**What is expected:**
Select and reproduce each line of the listing below that bears the string "ExternalError".

▼

(** * datacontract/lint/resolve.py: resolution of data contracts

    A shallow embedding of the resolver of datacontract-cli and the
    properties of its specification.  The Python module mutates pydantic
    objects in place, raises exceptions and talks to collaborators (YAML
    parser, JSON-schema validator, network, file system); the embedding
    makes each of these explicit:

    - a pydantic object is its attribute dictionary together with
      [model_fields_set], the names that were set explicitly;
    - [Definition] objects live on a heap and are referred to by location,
      so that "the same object" and "a fresh object" are different things;
    - [Field], [Model], [Quality] and the specification own their parts and
      are passed by value; a procedure that mutates its argument returns
      the argument as it is left behind, also when it raises;
    - an exception is a result [Raise e];
    - the collaborators are the fields of an environment [Env]. *)

From Stdlib Require Import ZArith String Ascii.
From stdpp Require Import base option list strings gmap.

Set Warnings "-register-all,-clear-no-such-hyp".

(** ** Values, exceptions, results *)

Definition loc := nat.

(** What [yaml.safe_load] produces, plus [VObj], the reference to a
    [Definition] object that [ref_obj] holds.  Mappings keep their order. *)
Inductive value :=
| VNone
| VBool (b : bool)
| VInt (z : Z)
| VStr (s : string)
| VList (l : list value)
| VDict (d : list (string * value))
| VObj (l : loc).

(** [DataContractException(type, result, name, reason, engine)] and the
    built-in exceptions the module can run into by itself. [ExternalError]
    stands for whatever a collaborator raises. *)
Inductive exn :=
| DataContractException (type result name reason engine : string)
| KeyError (key : string)
| IndexError
| AttributeError (attribute : string)
| ExternalError (class text : string).

Inductive res (A : Type) :=
| Ok (a : A)
| Raise (e : exn).
Arguments Ok {A} a.
Arguments Raise {A} e.
(** Lines 289-315.  The extractor is called outside any [try]. *)
Definition text_messages (sys_msg : SystemMessage)
  : outcome (list ChatMessage) :=
  match text sys_msg with
  | Some t =>
      if is_nil (parts t) then Returns []
      else
        let joined := join " " (parts t) in
        if String.eqb (strip joined) "" then Returns []
        else
          match _extract_chart_from_text json_loads joined with
          | Returns extracted =>
              Returns
                (text_chart (snd extracted)
                 ++ (if String.eqb (strip (fst extracted)) "" then []
                     else [assistant (fst extracted) "text"]))%list
          | Propagates error_msg => Propagates error_msg
          end
  | None => Returns []
  end.

(** Lines 318-342. *)
Definition data_messages (sys_msg : SystemMessage) : list ChatMessage :=
  match sys_data sys_msg with
  | Some data_msg =>
      let sql_query :=
        if String.eqb (generated_sql data_msg) "" then None
        else Some (generated_sql data_msg) in
      (match sql_query with Some sql => [sql_message sql] | None => [] end)
      ++ (match result data_msg with
          | Some r =>
              match _parse_data_result r with
              | Some data_dict =>
                  if is_nil data_dict then [] else [data_message data_dict sql_query]
              | None => []
              end
          | None => []
          end)
  | None => []
  end.

(** Lines 353-372, after the conversion: the message is appended before
    the log line that may still raise; every failure is swallowed. *)
Definition vega_messages (cr : ChartResult) : list ChatMessage :=
  if vega_config_set cr then
    match MessageToDict_chart cr with
    | Ok cr_dict =>
        let spec := dict_get_default cr_dict "vegaConfig" (PDict []) in
        if py_truthy spec then
          match py_contains "$schema" spec with
          | Ok true => [chart_message spec]
          | Ok false =>
              match spec with
              | PDict d => [chart_message (PDict (dict_set "$schema" default_schema d))]
              | _ => []
              end
          | Raise _ => []
          end
        else []
    | Raise _ => []
    end
  else [].

(** Lines 375-381. *)
Definition image_messages (cr : ChartResult) : list ChatMessage :=
  if is_nil (image_data cr) then [] else [image_message (image_data cr)].

(** Lines 345-381. *)
Definition chart_messages (sys_msg : SystemMessage) : list ChatMessage :=
  match chart sys_msg with
  | Some c =>
      match chart_result c with
      | Some cr => vega_messages cr ++ image_messages cr
      | None => []
      end
  | None => []
  end.

(** Lines 384-392. *)
Definition analysis_messages (sys_msg : SystemMessage) : list ChatMessage :=
  match analysis sys_msg with
  | Some a =>
      match progress_event a with
      | Some event => [assistant event "reasoning"]
      | None => []
      end
  | None => []
  end.

(** Lines 395-400. *)
Definition error_messages (sys_msg : SystemMessage) : list ChatMessage :=
  match error sys_msg with
  | Some e =>
      if String.eqb (error_text e) "" then []
      else [assistant (error_text e) "error"]
  | None => []
  end.

Definition is_user_echo (msg : Message) : bool :=
  match user_message msg with
  | Some u => negb (String.eqb (user_text u) "")
  | None => false
  end.

Definition _parse_message (msg : Message) : outcome (list ChatMessage) :=
  if is_user_echo msg then Returns []
  else
    match system_message msg with
    | None => Returns []
    | Some sys_msg =>
        match text_messages sys_msg with
        | Returns from_text =>
            Returns
              (from_text ++ data_messages sys_msg
               ++ chart_messages sys_msg ++ analysis_messages sys_msg
               ++ error_messages sys_msg)%list
        | Propagates error_msg => Propagates error_msg
        end
    end.

(** What the response stream does when asked for its next element: it
    yields a message, or it fails with an exception whose [str] is given.
    A failure of [client.chat] itself is a stream that fails at once. *)
Inductive stream_event : Type :=
| Yields (msg : Message)
| Fails (error_msg : string).

Definition stream_error (error_msg : string) : ChatMessage :=
  assistant ("Error: " ++ error_msg) "error".

(** Lines 247-265: the loop, with the [except Exception] around it, which
    catches the failure of the stream and also whatever [_parse_message]
    lets through. *)
Fixpoint consume (stream : list stream_event) (messages : list ChatMessage)
  : list ChatMessage :=
  match stream with
  | [] => messages
  | Yields response_msg :: rest =>
      match _parse_message response_msg with
      | Returns parsed_msgs => consume rest (messages ++ parsed_msgs)
      | Propagates error_msg => messages ++ [stream_error error_msg]
      end
  | Fails error_msg :: _ => messages ++ [stream_error error_msg]
  end.

Definition _process_chat_response (stream : list stream_event)
  : list ChatMessage :=
  consume stream [].

End WithJson.

End ChatHandler.

(* ================================================================== *)
(** * Callers: the render gate and the stateless request *)
(* ================================================================== *)

Module Callers.
Import ChatHandler.

(** [data.get("values") or data.get("name") or data.get("url")
     or "datasets" in chart_spec], as a truth value *)
Definition has_data (data spec : pydict) : bool :=
  py_truthy (dict_get_default data "values" PNone)
  || py_truthy (dict_get_default data "name" PNone)
  || py_truthy (dict_get_default data "url" PNone)
  || dict_mem "datasets" spec.

(** visualization.py, [render_chart_from_spec], lines 61-87, up to its
    call of the renderer: the specification handed to
    [alt.Chart.from_dict], or nothing when the function returns [None]
    before it (empty spec, no data source, or an exception, which the
    [except] turns into [None]). *)
Definition chart_for_altair (chart_spec : pydict) : option pydict :=
  if is_nil chart_spec then None
  else
    let skip :=
      match dict_get_default chart_spec "data" (PDict []) with
      | PDict data => negb (has_data data chart_spec)
      | _ => false
      end in
    if skip then None
    else
      match _clean_vega_spec chart_spec with
      | Ok spec => Some spec
      | Raise _ => None
      end.

(** app.py, [render_message], lines 529-535: the test made on the
    cleaned specification; [data_section.get] needs a dict. *)
Definition cleaned_has_data (cleaned_spec : pydict) : res bool :=
  match dict_get_default cleaned_spec "data" (PDict []) with
  | PDict data_section => Ok (has_data data_section cleaned_spec)
  | _ => Raise AttributeError
  end.

(** app.py, lines 524-541: which renderer a chart message with a vector
    specification reaches. *)
Inductive drawn : Type :=
| VegaLite (spec : pydict)
| Altair (spec : pydict)
| Nothing.

Definition draw_chart_spec (chart_spec : pydict) : res drawn :=
  cleaned_spec <- _clean_vega_spec chart_spec ;;
  present <- cleaned_has_data cleaned_spec ;;
  if present then Ok (VegaLite cleaned_spec)
  else
    Ok (match chart_for_altair chart_spec with
        | Some spec => Altair spec
        | None => Nothing
        end).

(** chat_handler.py, [chat_stateless], lines 197-216: the texts of the
    user messages put in the request. *)
Definition stateless_messages (history : option (list ChatMessage))
    (user_message : string) : list string :=
  (match history with
   | Some h => map content (filter (fun msg => String.eqb (role msg) "user") h)
   | None => []
   end)
  ++ [user_message].

(** app.py, line 698: the user's message as the session keeps it. *)
Definition user_turn (prompt : string) : ChatMessage :=
  {| role := "user"; content := prompt; message_type := "text";
     data := None; chart_spec := None; chart_image := None;
     sql_query := None; metadata := [] |}.

(** app.py, lines 742-746: the history passed in stateless mode, from the
    session's messages (the current user message is their last). *)
Definition stateless_history (messages : list ChatMessage) : list ChatMessage :=
  removelast
    (filter (fun m => String.eqb (role m) "user" || String.eqb (role m) "assistant")
            messages).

▲

**Solution for this problem:**
    built-in exceptions the module can run into by itself. [ExternalError]
| ExternalError (class text : string).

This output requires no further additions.